An underestimated combination of opposites resulting in enhanced thrombotic tendency

Paolo Simioni*, Elisabetta Castoldi, Barbara Lunghi, Daniela Tormene, Jan Rosing, and Francesco Bernardi

Department of Medical and Surgical Sciences, 2nd Chair of Internal Medicine, University of Padua Medical School, Padua, Italy
Department of Biochemistry, Cardiovascular Research Institute, Maastricht University, Maastricht, The Netherlands
Department of Biochemistry and Molecular Biology, University of Ferrara, Ferrara, Italy

* Corresponding author; email: paolo.simioni{at}unipd.it.

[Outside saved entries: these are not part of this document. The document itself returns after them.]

Definition calculateBollingerBands (a : TradingAlgorithms) (symbol : string)
    (period : nat) (standardDeviations : Q) : option Bands :=
  let history := getPriceHistory a symbol (Some period) in
  if (length history <? period)%nat then None
  else
    let prices := map price history in
    let sma := Num.sum_by id prices / Num.of_nat period in
    let squaredDifferences := map (fun p => (p - sma) * (p - sma)) prices in
    let variance := Num.sum_by id squaredDifferences / Num.of_nat period in
    let stdDev := Math_sqrt variance in
    Some {| middle := sma;
            upper := sma + standardDeviations * stdDev;
            lower := sma - standardDeviations * stdDev;
            bandwidth := (2 * standardDeviations * stdDev) / sma * 100 |}.

Definition getBollingerBandsSignal (a : TradingAlgorithms) (symbol : string)
    (period : nat) (standardDeviations : Q) : Signal :=
  let history := getPriceHistory a symbol (Some 1%nat) in
  match calculateBollingerBands a symbol period standardDeviations, last history with
  | Some bands, Some pt =>
    let currentPrice := price pt in
    let pos :=
      if Num.gtb currentPrice (upper bands) then "above_upper"
      else if Num.ltb currentPrice (lower bands) then "below_lower"
      else "within_bands" in
    let ex := ExBB bands currentPrice pos in
    if Num.gtb currentPrice (upper bands) then
      mkSignal sell
        (Num.min ((currentPrice - upper bands) / (upper bands - middle bands)) 1)
        "above_upper_band" ex
    else if Num.ltb currentPrice (lower bands) then
      mkSignal buy
        (Num.min ((lower bands - currentPrice) / (middle bands - lower bands)) 1)
        "below_lower_band" ex
    else mkSignal hold 0 "within_bands" ex
  | _, _ => mkSignal hold 0 "insufficient_data" ExBBNull
  end.

(** The [options] object of [getCombinedSignal]; a missing key takes
    the default of the destructuring pattern. *)
Record Options := mkOptions {
  smaShort : option nat;
  smaLong : option nat;
  rsiPeriod : option nat;
  rsiOverbought : option Q;
  rsiOversold : option Q;
  bbPeriod : option nat;
  bbStdDev : option Q
}.

Definition noOptions : Options :=
  mkOptions None None None None None None None.

(** The part of [getCombinedSignal] after the three strategies have
    answered. *)
Definition combineSignals (smaSignal rsiSignal bbSignal : Signal)
    : CombinedSignal :=
  let signals := [smaSignal; rsiSignal; bbSignal] in
  let comps := mkComponents smaSignal rsiSignal bbSignal in
  let validSignals := List.filter (fun s => Num.gtb (confidence s) 0) signals in
  if (length validSignals =? 0)%nat then
    mkCombined hold 0 "no_valid_signals" comps None
  else
    let buySignals := List.filter (fun s => Side_eqb (signal s) buy) validSignals in
    let sellSignals := List.filter (fun s => Side_eqb (signal s) sell) validSignals in
    let '(finalSignal, conf) :=
      if (length sellSignals <? length buySignals)%nat then
        (buy, Num.sum_by confidence buySignals / Num.of_nat (length buySignals))
      else if (length buySignals <? length sellSignals)%nat then
        (sell, Num.sum_by confidence sellSignals / Num.of_nat (length sellSignals))
      else (hold, 0) in
    mkCombined finalSignal (Num.min conf 1) "combined_analysis" comps
      (Some (mkCounts (length buySignals) (length sellSignals)
                      (length validSignals))).

Definition getCombinedSignal (a : TradingAlgorithms) (symbol : string)
    (o : Options) : CombinedSignal :=
  let smaSignal :=
    getSMACrossoverSignal a symbol (default 10%nat (smaShort o))
                          (default 50%nat (smaLong o)) in
  let rsiSignal :=
    getRSISignal a symbol (default 14%nat (rsiPeriod o))
                 (default 70 (rsiOverbought o)) (default 30 (rsiOversold o)) in
  let bbSignal :=
    getBollingerBandsSignal a symbol (default 20%nat (bbPeriod o))
                            (default 2 (bbStdDev o)) in
  combineSignals smaSignal rsiSignal bbSignal.

End Algorithms.

(** ** FXDataSimulator *)

(** A stored price of the simulator. *)
Record SimPrice := mkSimPrice {
  s_bid : Q;
  s_ask : Q
}.

Record FXDataSimulator := mkSimulator {
  prices : gmap string SimPrice;
  volatility : Q
}.

(** The constructor with [initializePrices]; the random initial volume
    of a price is not kept in [SimPrice]. *)
Definition basePrices : list (string * Q) :=
  [("EURUSD", 1.0850); ("GBPUSD", 1.2650); ("USDJPY", 148.50);
   ("AUDUSD", 0.6850); ("USDCAD", 1.3450); ("USDCHF", 0.8950)].

Definition newFXDataSimulator : FXDataSimulator :=
  {| prices :=
       list_to_map
         (map (fun sb : string * Q =>
                 let basePrice := sb.2 in
                 let spread := basePrice * 0.0002 in
                 (sb.1, mkSimPrice (basePrice - spread / 2) (basePrice + spread / 2)))
              basePrices);
     volatility := 0.001 |}.

Record Bar := mkBar {
  b_timestamp : Z;
  b_symbol : string;
  b_open : Q;
  b_high : Q;
  b_low : Q;
  b_close : Q;
  b_volume : Q
}.

Definition getIntervalMilliseconds (interval : string) : Z :=
  let intervals : gmap string Z :=
    list_to_map [("1min", 60 * 1000); ("5min", 5 * 60 * 1000);
                 ("15min", 15 * 60 * 1000); ("30min", 30 * 60 * 1000);
                 ("1hour", 60 * 60 * 1000); ("4hour", 4 * 60 * 60 * 1000);
                 ("1day", 24 * 60 * 60 * 1000)]%Z in
  default (60 * 60 * 1000)%Z (intervals !! interval).

(** [Math.random] is an effect: the draws are read off a stream [rnd],
    [k] counting the draws made so far. *)
Definition Random := nat -> Q.

(** The [while (current <= end)] loop of [generateHistoricalData].
    [None] when the fuel runs out before the loop condition fails. *)
Fixpoint historical_loop (fuel : nat) (rnd : Random) (k : nat) (vol : Q)
    (symbol : string) (current end_ intervalMs : Z) (price : Q)
    (data : list Bar) : option (list Bar * nat) :=
  if (current <=? end_)%Z then
    match fuel with
    | O => None
    | S fuel' =>
      let open := price in
      let change := (rnd k - 0.5) * 2 * vol * price in
      let close := open + change in
      let high := Num.max open close + rnd (k + 1)%nat * Num.abs change * 0.5 in
      let low := Num.min open close - rnd (k + 2)%nat * Num.abs change * 0.5 in
      let volume := rnd (k + 3)%nat * 1000000 + 100000 in
      let bar := mkBar current symbol open high low close volume in
      historical_loop fuel' rnd (k + 4) vol symbol
                      (current + intervalMs)%Z end_ intervalMs close
                      (data ++ [bar])
    end
  else Some (data, k).

(** Iterations the loop needs: one per multiple of [intervalMs] that
    fits between [start] and [end_]. *)
Definition historical_fuel (start end_ intervalMs : Z) : nat :=
  Z.to_nat ((end_ - start) / intervalMs + 1).

(** [start] and [end_] are the two dates in milliseconds. *)
Definition generateHistoricalData (s : FXDataSimulator) (rnd : Random) (k : nat)
    (symbol : string) (start end_ : Z) (interval : string)
    : option (list Bar * nat) :=
  let price :=
    match prices s !! symbol with
    | Some p => (s_bid p + s_ask p) / 2
    | None => 1
    end in
  let intervalMs := getIntervalMilliseconds interval in
  historical_loop (historical_fuel start end_ intervalMs) rnd k (volatility s)
                  symbol start end_ intervalMs price [].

Heterozygous carriers of Factor V (FV) Leiden who also carry FV deficiency often develop venous thromboembolism, but the thrombosis risk associated with this rare condition (pseudo-homozygous APC resistance) is still unclear. The thrombosis risk of genetically characterized pseudo-homozygotes (n=6) was compared to that of FV Leiden heterozygotes (n=683) and homozygotes (n=50) recruited within a large cohort study on familial thrombophilia. Both thrombin generation and Kaplan-Meier thrombosis-free survival analysis were performed in different FV genotype groups. Factor V Leiden pseudo-homozygotes showed significantly higher thrombosis risk than heterozygotes. The thrombin generation test in pseudo-homozygotes showed a pattern similar to homozygotes. Accordingly, early thrombotic manifestations occurred in pseudo-homozygotes at a similar rate as in homozygotes. Thus, failure to recognize FV deficiency in FV Leiden heterozygotes may result in underestimate of the thrombosis risk and inadequate management of affected patients.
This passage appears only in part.